La temporada 1971-1972 del Real Madrid Juvenil C: Un año de crecimiento y aprendizaje
Un año decisivo en la formación de futbolistas
La temporada Juvenil C 1971-72 fue una etapa crucial para el Real Madrid Juvenil C, un equipo que representaba el primer peldaño dentro de la estructura formativa del club. Su participación en la 3ª Regional – Grupo 1 supuso una prueba de fuego para los jugadores, quienes debían demostrar su progresión y adaptabilidad en un entorno competitivo.
Desde el inicio de la temporada, el equipo trabajó con la mirada puesta en el desarrollo individual y colectivo. El Real Madrid, conocido por su rigurosa metodología de formación, estructuró cada sesión de entrenamiento para potenciar las habilidades técnicas, tácticas y físicas de los futbolistas, preparando a la plantilla para los desafíos de la competición.
La estructura técnica y el impacto de Francisco Gento
Bajo la dirección de Francisco Gento López, el equipo encontró una identidad clara y bien definida. La presencia de un histórico del club como entrenador elevó el nivel de exigencia y disciplina dentro del grupo. Junto a Juan Antonio Fernández Seguí, Gento inculcó una mentalidad ganadora, basada en la velocidad, la precisión en el pase y la presión alta.
El cuerpo técnico diseñó una planificación que combinaba el aprendizaje táctico con la mejora física. Las sesiones de entrenamiento no solo estaban enfocadas en la ejecución de jugadas y estrategias, sino también en fortalecer la resistencia y el control emocional ante la presión de los partidos.
Un equipo en constante evolución
El Real Madrid Juvenil C inició la temporada con un plantel compuesto por jóvenes talentos que asumieron con compromiso cada entrenamiento y encuentro oficial. A lo largo de la temporada, los jugadores demostraron su evolución en diferentes áreas del juego, consolidando un equipo equilibrado y competitivo.
La plantilla estaba conformada por:
- Porteros: Campos, García Ríos, Sobrevilla.
- Defensas: Cejudo, Fernández, Pariente, Serrano.
- Mediocampistas: Camps, De los Ríos, Pérez Muñoz.

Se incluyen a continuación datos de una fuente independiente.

Lemma map_kernel_spec pgdir U ks : Forall mapping_ok ks -> ForallOrdPairs disjoint ks ->
  forall k T K l, (forall x w, x ∈ ks -> covers w x = true -> K w = 0) -> vm_ok k pgdir T U K l ->
  exists r k', map_kernel kend pgdir ks k = Ret r k' /\ (r = 0 -> pgdir <> 0 -> exhausted pgdir U (fun a => owned pgdir T U a \/ a ∈ l)) /\
    only (fun w => owned pgdir T U w \/ w ∈ l) k k' /\
    ((r = 0 /\ exists l', free_pages k' l' /\ forall a, a ∈ l' <-> owned pgdir T U a \/ a ∈ l) \/
     (r = pgdir /\ exists T' l', vm_ok k' pgdir T' U (kentries ks K) l' /\ conserves pgdir T U l T' U l')).
Proof.
  induction ks as [|x ks IH]; intros Hok Hdis k T K l HK V.
  { exists pgdir, k. split_and!; try done. right. split; [done|]. by exists T, l. }
  apply Forall_cons in Hok as [Hx Hok]. inversion Hdis as [|? ? Hd Hdis']; subst.
  destruct (map_range k pgdir T U K l x Hx) as (r & k1 & T1 & K1 & l1 & E1 & V1 & Hc1 & Ho1 & Hr); [|done|].
  { intros w. apply HK. left. }
  assert (Hown : only (fun w => owned pgdir T U w \/ w ∈ l) k k1).
  { eapply only_weaken; [|exact Ho1]. intros a Ha. apply (Hc1 a). left. destruct Ha as [->|?]; [by left|right; by left]. }
  cbn [map_kernel kentries]. rewrite (bind_Ret _ _ _ _ _ E1). destruct Hr as [[-> ->]|[-> ->]]; cbn [Z.ltb Z.compare].
  - destruct (freevm_spec k1 pgdir T1 U K1 [] V1) as (k2 & l2 & E2 & Hf2 & Hl2 & Ho2). rewrite (bind_Ret _ _ _ _ _ E2).
    exists 0, k2. split; [done|]. split.
    { intros _ _. exists T1. split; [intros i t Hi; by apply (as_table _ _ _ _ _ _ (vo_space _ _ _ _ _ _ _ V1)) in Hi as [? _]|].
      intros a Ha. apply (Hc1 a) in Ha as [?|Ha]; [done|]. by apply not_elem_of_nil in Ha. }
    split.
    + eapply only_trans; [exact Hown|]. eapply only_weaken; [|exact Ho2]. intros a Ha. apply (Hc1 a). by left.
    + left. split; [done|]. exists l2. split; [done|]. intros a. rewrite Hl2. specialize (Hc1 a). tauto.
  - destruct (IH Hok Hdis' k1 T1 (run (virt x / 4096) (span x) (phys_start x / 4096) (perm x) K) l1) as (r & k2 & E2 & Hx2 & Ho2 & Hr); [|done|].
    { intros y w Hy Hw. unfold run. rewrite Forall_forall in Hd. specialize (Hd y Hy w).
      destruct (covers w x) eqn:Ex; [rewrite Hd in Hw; done|]. unfold covers in Ex. rewrite Ex. by apply (HK y); [right|]. }
    exists r, k2. split; [done|]. split.
    { intros Er Hd0. destruct (Hx2 Er Hd0) as (T2 & HT2 & HX). exists T2. split; [done|]. intros a Ha. apply HX, (Hc1 a), Ha. }
    split.
    + eapply only_trans; [exact Hown|]. eapply only_weaken; [|exact Ho2]. intros a. apply (Hc1 a).
    + destruct Hr as [(-> & l' & Hf' & Hl')|(-> & T' & l' & V' & Hc')]; [left|right]; (split; [done|]).
      * exists l'. split; [done|]. intros a. rewrite Hl'. apply (Hc1 a).
      * exists T', l'. split; [done|]. by eapply conserves_trans.
Qed.

Context (data : Z) (Hdata : data mod 4096 = 0) (Hdata_range : KERNLINK < data < KERNBASE + PHYSTOP).

Definition kernel_entry : Z -> Z := kentries (kmap data) (fun _ => 0).

Lemma kmap_ok : Forall mapping_ok (kmap data) /\ ForallOrdPairs disjoint (kmap data).
Proof.
  unfold KERNLINK, KERNBASE, PHYSTOP, EXTMEM in Hdata_range.
  assert (Ed : V2P data = data - 2147483648) by (unfold V2P, u32, KERNBASE; lia).
  assert (Ek : V2P KERNLINK = 1048576) by done. assert (Hup : UPAGES = 2 ^ 19) by done.
  split.
  - unfold kmap. rewrite Ed, Ek. rewrite !Forall_cons. unfold mapping_ok, span. cbn [virt phys_start phys_end perm]. rewrite Hup.
    unfold u32, KERNLINK, KERNBASE, EXTMEM, DEVSPACE, PHYSTOP, PTE_W. split_and!; try lia. by apply Forall_nil.
  - unfold kmap. rewrite Ed, Ek. repeat apply FOP_cons; try apply FOP_nil; rewrite ?Forall_cons; split_and?; try apply Forall_nil; try done.
    all: unfold disjoint, covers, span; cbn [virt phys_start phys_end perm]; intros w.
    all: unfold u32, KERNLINK, KERNBASE, EXTMEM, DEVSPACE, PHYSTOP; lia.
Qed.

(** [setupkvm] builds an address space with the kernel's entries and no user
    page, or leaves every page free. *)
Lemma setupkvm_spec k l : free_pages k l ->
  exists r k', setupkvm kend data k = Ret r k' /\ (r = 0 -> (length l <= 1025)%nat) /\ only (fun w => w ∈ l) k k' /\
    ((r = 0 /\ exists l', free_pages k' l' /\ forall a, a ∈ l' <-> a ∈ l) \/
     (r <> 0 /\ exists T l', vm_ok k' r T ∅ kernel_entry l' /\ forall a, owned r T ∅ a \/ a ∈ l' <-> a ∈ l)).
Proof.
  intros Hf. unfold setupkvm. destruct l as [|p l].
  { pose proof (kalloc_free kend k [] Hf) as H. unfold wp in H. destruct (kalloc k) as [r k1| |] eqn:E; [|done|done].
    destruct H as (-> & Hf1 & Hp1 & _). rewrite (bind_Ret _ _ _ _ _ E). cbn [default head Z.eqb].
    exists 0, k1. split_and!; try done; [cbn; lia|intros w _; by rewrite Hp1|]. left. split; [done|]. by exists []. }
  destruct (empty_space kend k p l Hf) as (k1 & E1 & Hp0 & Hp1 & V1). rewrite (bind_Ret _ _ _ _ _ E1).
  rewrite (proj2 (Z.eqb_neq p 0) Hp0). unfold zero_page. rewrite modify_bind. fold zeros. change (DEVSPACE <? P2V PHYSTOP) with false. cbv iota.
  destruct kmap_ok as [Hok Hdis].
  destruct (map_kernel_spec p ∅ (kmap data) Hok Hdis _ ∅ (fun _ => 0) l ltac:(done) V1) as (r & k2 & E2 & Hx2 & Ho2 & Hr).
  assert (Hel : forall a, owned p ∅ ∅ a \/ a ∈ l <-> a ∈ p :: l).
  { intros a. rewrite elem_of_cons. split; [|intros [->|?]; [left; by left|by right]].
    intros [[->|[[j E]|(w & g & E)]]|?]; [by left| | |by right]; by rewrite lookup_empty in E. }
  exists r, k2. split; [done|]. split.
  { intros Er. eapply exhausted_length; [apply Hf| |by apply Hx2]. intros a. by rewrite Hel. }
  split.
  - intros w Hw. rewrite Ho2 by (by rewrite Hel). rewrite pages_set_ne; [by rewrite Hp1|]. intros ->. apply Hw. left.
  - destruct Hr as [(-> & l' & Hf' & Hl')|(-> & T' & l' & V' & Hc')]; [left|right]; (split; [done|]).
    + exists l'. split; [done|]. intros a. by rewrite Hl', Hel.
    + exists T', l'. split; [done|]. intros a. by rewrite (Hc' a), Hel.
Qed.
(** ** [copyuvm] *)

(** The child's first [v] pages are copies of the parent's. *)
Definition copied (k : kmem) (U : gmap Z (Z * Z)) (v : Z) (Ud : gmap Z (Z * Z)) : Prop :=
  (forall w, 0 <= w < v -> exists p q f, U !! w = Some (p, f) /\ Ud !! w = Some (q, f) /\ page k q = page k p) /\
  (forall w, v <= w -> Ud !! w = None).
Lemma pass_child_inv cur init i s s' : (i < length (ptable s))%nat -> pass_child cur init i s = Ret tt s' -> passed cur init [i] s s'.
Proof.
  unfold pass_child. intros Hi H. rewrite gets_bind in H. case_bool_decide as Ep; cbn [when] in H.
  - rewrite (bind_Ret _ _ _ _ _ (modproc_eq i (with_parent init) s)) in H.
    assert (G : forall j, same_rest (getproc j s) (getproc j (upd i (with_parent init) s)) /\ p_state (getproc j (upd i (with_parent init) s)) = p_state (getproc j s) /\
      p_parent (getproc j (upd i (with_parent init) s)) = if decide (j ∈ [i] /\ p_parent (getproc j s) = Some cur) then init else p_parent (getproc j s)).
    { clear H. intros j. getp. destruct (decide (j = i)) as [->|D]; [split_and!; try done; by rewrite decide_True by (split; [left|done])|].
      split_and!; try done. rewrite decide_False; [done|]. intros [D' _]. by apply list_elem_of_singleton in D'. }
    case_bool_decide as Ez; cbn [when] in H.
    + apply wakeup1_rest in H as ((S1 & S2 & S3 & S4 & S5) & R & W). rewrite length_upd in S4. split; [by split_and!|]. split.
      * intros j. destruct (R j) as ((R1 & R2 & R3 & R4 & R5 & R6 & R7) & R8 & R9). destruct (G j) as ((G1 & G2 & G3 & G4 & G5 & G6 & G7) & G8 & G9).
        unfold same_rest, same_space, woken in *. rewrite G8 in R9. split_and!; congruence || done.
      * intros j z Hj _ _ _. specialize (W j Hj). destruct (G j) as ((_ & _ & <- & _) & _). done.
    + unfold ret in H. injection H as <-. split; [split_and!; try done; apply length_upd|]. split.
      * intros j. destruct (G j) as (? & ? & ?). split_and!; try done. by left.
      * intros j z Hj Hz _ Hz'. apply list_elem_of_singleton in Hz as ->. done.
  - unfold ret in H. injection H as <-. split; [done|]. split.
    + intros j. split; [done|]. split; [by left|]. case_decide as D; [|done]. destruct D as [D ?]. apply list_elem_of_singleton in D as ->. done.
    + intros j z _ Hz. apply list_elem_of_singleton in Hz as ->. done.
Qed.

Lemma pass_children_inv cur init l : init <> Some cur -> forall s s', Forall (fun i => i < length (ptable s))%nat l ->
  each (pass_child cur init) l s = Ret tt s' -> passed cur init l s s'.
Proof.
  intros Hni. induction l as [|i l IH]; intros s s' Hl H.
  - injection H as <-. split; [done|]. split.
    + intros j. split; [done|]. split; [by left|]. case_decide as D; [|done]. destruct D as [D _]. by apply not_elem_of_nil in D.
    + intros j z _ Hz. by apply not_elem_of_nil in Hz.
  - cbn [each] in H. apply bind_inv in H as ([] & s1 & E1 & H). apply Forall_cons in Hl as [Hi Hl].
    destruct (pass_child_inv cur init i s s1 Hi E1) as ((S1 & S2 & S3 & S4 & S5) & R1 & W1).
    destruct (IH s1 s') as ((T1 & T2 & T3 & T4 & T5) & R2 & W2); [by rewrite S4|done|].
    split; [split_and!; congruence|]. split.
    + intros j. destruct (R1 j) as ((A1 & A2 & A3 & A4 & A5 & A6 & A7) & A8 & A9). destruct (R2 j) as ((B1 & B2 & B3 & B4 & B5 & B6 & B7) & B8 & B9).
      unfold same_rest, same_space. split_and!; try congruence; [by eapply woken_trans|]. rewrite B9, A9. clear -Hni.
      rewrite (decide_ext (j ∈ i :: l /\ p_parent (getproc j s) = Some cur) ((j ∈ [i] \/ j ∈ l) /\ p_parent (getproc j s) = Some cur)) by set_solver.
      repeat case_decide; naive_solver.
    + intros j z Hj Hz Hp Hst. destruct (R1 j) as ((_ & _ & A3 & _) & _). destruct (R2 j) as (_ & B8 & _). apply elem_of_cons in Hz as [->|Hz].
      * apply (W1 j i); try done; [|left]. by eapply woken_asleep.
      * destruct (R1 z) as (_ & Z1 & Z2). destruct (decide (z = i)) as [->|N]; [apply (W1 j i); try done; [by eapply woken_asleep|left]|].
        rewrite <- A3. apply (W2 j z); try done; [|by eapply woken_zombie]. rewrite Z2, decide_False; [done|].
        intros [D _]. by apply list_elem_of_singleton in D.
Qed.
Lemma elem_of_slots i s : i ∈ slots s <-> (i < length (ptable s))%nat.
Proof. unfold slots. rewrite elem_of_seq. lia. Qed.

- Delanteros: Barcia, Bargueño, Cebrián, Domingo, Fiol, Luengo, Poncela, Rivero, Romero, Sarro.
- Otros jugadores destacados en el archivo: AGUIRRE (Agustín García-Consuegra Aguirre).
Cada futbolista tuvo la oportunidad de demostrar su crecimiento a lo largo de la temporada, perfeccionando su juego bajo la metodología impartida por el cuerpo técnico.
El desempeño en la 3ª Regional – Grupo 1
El equipo afrontó la 3ª Regional – Grupo 1 con determinación. Desde los primeros partidos, el Real Madrid Juvenil C mostró su potencial con un juego basado en la posesión del balón y la velocidad en los ataques. La defensa se consolidó como una de las más sólidas del torneo, mientras que el mediocampo cumplió un papel clave en la distribución del juego.
Cada jornada representó un reto para la plantilla, que tuvo que adaptarse a diferentes estilos de juego y exigencias tácticas. La constancia y la disciplina fueron elementos determinantes en la progresión del equipo, lo que permitió mantener un rendimiento regular a lo largo de la temporada.
Finalmente, el esfuerzo y el compromiso del grupo se vieron recompensados con el título de campeón de la 3ª Regional – Grupo 1. Más allá del trofeo, la temporada representó una etapa de crecimiento para los jugadores, quienes adquirieron experiencia y confianza de cara a los desafíos futuros dentro del club.
Conclusión: Un paso firme en la formación madridista
La temporada Juvenil C 1971-72 consolidó al Real Madrid Juvenil C como un equipo fundamental dentro de la cantera blanca. Más que un simple campeonato, el año representó una fase clave en la evolución de los futbolistas, preparándolos para dar el siguiente paso en su camino dentro del club.
La influencia de Francisco Gento López fue determinante en la formación de los jugadores, aportando su experiencia y visión táctica. El Real Madrid Juvenil C no solo logró resultados en el campo, sino que cumplió con su misión de ser una plataforma de desarrollo para las futuras promesas del club.
Con una base sólida, una dirección técnica comprometida y una plantilla en constante evolución, la temporada dejó un legado de esfuerzo y superación. La cantera blanca siguió demostrando que su éxito no radicaba solo en títulos, sino en la capacidad de forjar jugadores listos para afrontar los desafíos del fútbol profesional.